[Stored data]
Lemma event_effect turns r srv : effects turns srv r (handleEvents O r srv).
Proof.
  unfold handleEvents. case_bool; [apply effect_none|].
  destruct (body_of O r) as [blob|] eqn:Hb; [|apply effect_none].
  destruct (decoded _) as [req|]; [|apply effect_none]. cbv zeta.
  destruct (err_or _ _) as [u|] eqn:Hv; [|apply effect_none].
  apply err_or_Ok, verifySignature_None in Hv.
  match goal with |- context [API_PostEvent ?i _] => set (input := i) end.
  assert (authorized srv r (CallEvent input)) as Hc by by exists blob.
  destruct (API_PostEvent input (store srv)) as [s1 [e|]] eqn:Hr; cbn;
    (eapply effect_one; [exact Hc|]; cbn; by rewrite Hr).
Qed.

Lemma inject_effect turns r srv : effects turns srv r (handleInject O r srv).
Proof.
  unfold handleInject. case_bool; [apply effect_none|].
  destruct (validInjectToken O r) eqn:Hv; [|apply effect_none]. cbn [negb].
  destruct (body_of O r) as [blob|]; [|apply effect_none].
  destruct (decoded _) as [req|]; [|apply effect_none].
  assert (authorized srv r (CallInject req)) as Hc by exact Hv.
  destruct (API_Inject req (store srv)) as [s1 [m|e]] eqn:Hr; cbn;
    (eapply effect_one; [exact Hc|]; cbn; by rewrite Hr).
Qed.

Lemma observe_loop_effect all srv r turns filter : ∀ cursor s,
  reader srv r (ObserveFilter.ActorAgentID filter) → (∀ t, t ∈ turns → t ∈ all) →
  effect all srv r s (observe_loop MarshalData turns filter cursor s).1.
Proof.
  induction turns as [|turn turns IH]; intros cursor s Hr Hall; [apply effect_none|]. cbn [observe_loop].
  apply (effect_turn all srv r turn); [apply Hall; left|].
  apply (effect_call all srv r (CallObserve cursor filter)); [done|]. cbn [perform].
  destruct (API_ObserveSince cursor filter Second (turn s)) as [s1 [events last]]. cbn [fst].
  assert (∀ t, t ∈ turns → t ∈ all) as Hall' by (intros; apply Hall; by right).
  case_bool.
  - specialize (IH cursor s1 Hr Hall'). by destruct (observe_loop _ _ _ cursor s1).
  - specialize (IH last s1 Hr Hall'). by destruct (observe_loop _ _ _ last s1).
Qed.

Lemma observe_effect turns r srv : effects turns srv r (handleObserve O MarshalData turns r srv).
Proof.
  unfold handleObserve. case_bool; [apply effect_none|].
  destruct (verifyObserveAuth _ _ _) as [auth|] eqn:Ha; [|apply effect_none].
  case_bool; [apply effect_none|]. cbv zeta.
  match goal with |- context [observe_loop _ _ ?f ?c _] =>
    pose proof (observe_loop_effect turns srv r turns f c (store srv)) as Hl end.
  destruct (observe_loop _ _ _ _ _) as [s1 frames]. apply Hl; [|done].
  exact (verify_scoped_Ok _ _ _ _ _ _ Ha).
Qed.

* * *

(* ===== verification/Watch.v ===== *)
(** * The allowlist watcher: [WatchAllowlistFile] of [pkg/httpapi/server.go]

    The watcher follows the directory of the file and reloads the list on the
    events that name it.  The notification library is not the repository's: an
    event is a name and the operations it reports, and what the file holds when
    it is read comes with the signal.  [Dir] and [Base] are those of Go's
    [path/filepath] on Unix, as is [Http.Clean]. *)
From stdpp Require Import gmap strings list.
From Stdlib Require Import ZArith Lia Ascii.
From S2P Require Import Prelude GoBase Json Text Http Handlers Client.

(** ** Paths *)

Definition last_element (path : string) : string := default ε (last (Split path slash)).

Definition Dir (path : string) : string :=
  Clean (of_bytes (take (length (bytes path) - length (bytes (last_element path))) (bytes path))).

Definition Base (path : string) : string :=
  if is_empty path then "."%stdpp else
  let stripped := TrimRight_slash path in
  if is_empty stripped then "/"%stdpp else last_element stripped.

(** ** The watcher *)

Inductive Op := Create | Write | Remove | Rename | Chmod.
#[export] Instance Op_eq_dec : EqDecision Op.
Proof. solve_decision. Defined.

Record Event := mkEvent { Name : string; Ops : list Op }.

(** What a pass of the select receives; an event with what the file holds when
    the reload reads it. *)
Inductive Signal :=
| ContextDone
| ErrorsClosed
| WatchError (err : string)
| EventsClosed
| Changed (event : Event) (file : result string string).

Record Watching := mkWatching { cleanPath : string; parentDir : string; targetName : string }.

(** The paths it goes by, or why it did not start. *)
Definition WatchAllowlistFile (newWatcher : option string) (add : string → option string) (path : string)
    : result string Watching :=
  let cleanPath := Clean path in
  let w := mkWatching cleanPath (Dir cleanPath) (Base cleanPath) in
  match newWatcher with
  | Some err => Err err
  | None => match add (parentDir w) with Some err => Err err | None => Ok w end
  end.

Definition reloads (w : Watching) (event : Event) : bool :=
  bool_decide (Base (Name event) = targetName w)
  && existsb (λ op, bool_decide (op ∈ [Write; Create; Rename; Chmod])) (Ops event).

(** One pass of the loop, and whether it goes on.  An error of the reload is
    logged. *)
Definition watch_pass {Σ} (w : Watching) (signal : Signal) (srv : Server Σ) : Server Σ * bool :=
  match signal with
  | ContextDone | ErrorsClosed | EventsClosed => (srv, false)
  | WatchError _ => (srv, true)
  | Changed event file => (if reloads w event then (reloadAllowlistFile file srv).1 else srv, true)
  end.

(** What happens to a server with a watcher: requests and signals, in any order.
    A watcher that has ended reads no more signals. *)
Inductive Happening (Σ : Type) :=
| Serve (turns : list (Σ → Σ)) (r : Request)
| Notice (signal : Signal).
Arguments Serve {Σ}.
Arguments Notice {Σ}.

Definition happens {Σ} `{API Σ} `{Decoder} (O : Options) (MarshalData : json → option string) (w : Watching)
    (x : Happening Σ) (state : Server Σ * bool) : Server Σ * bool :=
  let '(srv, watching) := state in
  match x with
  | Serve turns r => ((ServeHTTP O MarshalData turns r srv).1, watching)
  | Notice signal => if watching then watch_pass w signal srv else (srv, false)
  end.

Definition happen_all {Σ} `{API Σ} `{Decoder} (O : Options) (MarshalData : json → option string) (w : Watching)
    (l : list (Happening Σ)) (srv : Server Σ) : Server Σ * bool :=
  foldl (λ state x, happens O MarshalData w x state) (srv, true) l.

- Prompt: From the records above, retype only the lines starting at the line that contains "- specialize (IH last" and ending at the line that contains "case_bool; [apply effect_none|]. cbv zeta.", both included.

- Solution:
  - specialize (IH last s1 Hr Hall'). by destruct (observe_loop _ _ _ last s1).
Qed.

Lemma observe_effect turns r srv : effects turns srv r (handleObserve O MarshalData turns r srv).
Proof.
  unfold handleObserve. case_bool; [apply effect_none|].
  destruct (verifyObserveAuth _ _ _) as [auth|] eqn:Ha; [|apply effect_none].
  case_bool; [apply effect_none|]. cbv zeta.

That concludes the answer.